The teachers demonstrated variability in the way they used their TPACK. For example, Martey used the animated rectangle generated in the GeoGebra window to clarify students’ doubts and misconceptions. Though the lesson could have been conducted without technology, where the students could use graph sheets, he used GeoGebra to simultaneously produce multiple shapes of rectangles and corresponding values of the area and perimeter (Figure 4). This aroused and engaged students’ attention throughout the lesson.

Figure 4.

Area and perimeter of the rectangle (Martey). (Source: https://www.geogebra.org/m/wc9admwf)

In another example, Gideon exhibited his developed TPACK as follows. He created different graphs using GeoGebra to let pupils study the characteristics of a quadratic curve. When the PD began, his familiarity with Microsoft Word and Excel was far superior to that of other teachers. As he advanced through PD, he became more adept at navigating the GeoGebra window to organize pupils’ mathematical learning. He was able to address his technical problems concerning the equipment sets for his lesson. However, it was observed during the first teaching trial that Gideon's integrated understanding of PCK with technology skills was largely based on teacher-led instruction. Unsurprisingly, Gideon's difficulty in planning effective cooperative learning with GeoGebra is related to his teaching experience. He was in his first year of the teaching profession and he did not have a degree in Mathematical Education, but a Bachelor of Science in Mathematics. He was probably just starting to broaden his awareness of issues related to student learning, assessment, and classroom management. The use of technology in the classroom is complicated enough on its own. Therefore, it will take him some time to master the ease of fusing his PCK with technology skills. Gideon reflected on some of the improvements he made in his general pedagogy as follows.

Before this PD the way sometimes I start the lesson and end it wasn't the best. Now, before I start the topic, I put some questions on the board for the students to solve. I go through with them to identify their weak areas before the main topic for the day. The question I put on the board is based on their previous knowledge (Gideon).
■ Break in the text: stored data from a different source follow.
(** X9. A run that ends normally has scraped every selected section once,
    in the order of the configuration: the sections announced in the trace
    are the configured ones for an unfiltered run, and for a filtered run
    every configured section whose name is the filter, all of them when
    several share the name. *)
Theorem X9_sections_are_scraped_in_configured_order section_filter w w' :
  scrape_all cfg section_filter w = (Ok tt, w') ->
  exists evs,
    trace w' = (trace w ++ evs)%list /\
    scraped evs =
      List.map name
        (if truthy section_filter
         then List.filter
                (fun s => String.eqb (name s) (default "" section_filter))
                (sections cfg)
         else sections cfg).
Proof.
  intros Hrun. unfold scrape_all in Hrun.
  assert (Hboth : forall selected,
    (process_sections cfg selected ;;; finalize cfg section_filter) w = (Ok tt, w') ->
    exists evs, trace w' = (trace w ++ evs)%list /\ scraped evs = List.map name selected).
  { intros selected Hsel.
    apply bind_inv_ok in Hsel as ([] & w1 & Hproc & Hfin).
    rewrite (process_sections_eq cfg E) in Hproc.
    apply scrape_loop_announces in Hproc as (evs1 & Htr1 & Hs1).
    simpl in Htr1.
    destruct (finalize_announces_nothing section_filter w1) as (evs2 & Htr2 & Hs2).
    rewrite Hfin in Htr2. simpl in Htr2.
    exists ([EvLog INFO (MsgStarting (length selected))] ++ evs1 ++ evs2)%list.
    split.
    - rewrite Htr2, Htr1. by rewrite <- !app_assoc.
    - rewrite !scraped_app, Hs1, Hs2. simpl. by rewrite app_nil_r. }
  destruct (truthy section_filter).
  - fold (select_sections cfg (default "" section_filter)).
    destruct (select_sections cfg _) as [|s rest] eqn:Hsel.
    + rewrite log_eq in Hrun. inversion Hrun; subst. by eexists [_].
    + by apply Hboth.
  - by apply Hboth.
Qed.

(** ** Requests and sleeps of a run *)

Lemma io_events_append evs1 evs2 :
  io_events (evs1 ++ evs2) = (io_events evs1 ++ io_events evs2)%list.
Proof. unfold io_events. apply List.filter_app. Qed.

Lemma io_events_of_logs evs :
  Forall (fun ev => is_stage_log ev = true) evs -> io_events evs = [].
Proof.
  induction 1 as [|ev rest Hev _ IH]; [done|].
  destruct ev as [[] []| | |]; simpl in *; done.
Qed.

Lemma scrape_section_one_request section w :
  (0 <= retries (scraping cfg))%Z ->
  ~ request_fails (session_get (gets_done w) (section_url cfg section)) ->
  exists evs,
    trace (snd (scrape_section cfg section w)) = (trace w ++ evs)%list /\
    io_events evs = [EvGet (section_url cfg section) (timeout (scraping cfg))].
Proof.
  intros Hr Hanswer.
  destruct (make_request_settles (section_url cfg section) None 0
    (with_trace (trace w ++ [EvLog INFO (MsgScraping (name section))]) w))
    as (w1 & evs1 & Hfetch & _ & _ & _ & Htr1 & Hio1).
  - simpl. lia.
  - intros k Hk. simpl in Hk. lia.
  - simpl. by replace (gets_done w + 0) with (gets_done w) by lia.
  - destruct (scrape_section_after_fetch (fun ev => is_stage_log ev = true)
      (fun ev H => H) section w _ w1 Hfetch) as (evs2 & Htr2 & Hevs2).
    exists ([EvLog INFO (MsgScraping (name section))] ++ evs1 ++ evs2)%list.
    split.
    + rewrite Htr2, Htr1. simpl. by rewrite <- !app_assoc.
    + rewrite !io_events_append, Hio1, (io_events_of_logs evs2) by done.
      done.
Qed.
Another unintended finding was how Jonathan enacted his TPACK. Although the PD centered on a specific technology (GeoGebra) and content (mathematics), he was able to apply the knowledge he obtained to teach both mathematics and chemistry. Like many of his colleagues, Jonathan had never used technology in his teaching before the PD. In the pre-interview he perceived technology as an essential tool in mathematics teaching because he believed it can promote visual representation, aid students to have a clear understanding of mathematics concepts, and it can reduce abstract teaching. Among the 11 teachers, he seemed to have evaluated his decision of integrating technology into his lessons after PD. He was noted to use technology in his instructions quite often during the period of this research. He indicated in the second interview that he had seen the benefits of using GeoGebra which had convinced him enough to apply other technologies such as YouTube and Khan Academy in his chemistry teaching. Jonathan's reflection summarizes his experience of how the PD had impacted on him as well as his students:

After the training regarding the use of GeoGebra in teaching mathematics, I saw the benefits. So, I said to myself why don't I use it in the chemistry that I am teaching? I went online to look for materials related to the topics I want to teach. I revised some of the materials. The first lesson I employed it, the feedback I got from the students was great. They were very happy. It's enhanced their understanding. I realised the lesson was more student-centred. I fell in love with it, and since then I have been using it. I have used it to teach topics like mass spectrometry, atomic orbitals, periodic chemistry, periodic properties, ionisation, electronegativity, atomic size and bonding (Jonathan).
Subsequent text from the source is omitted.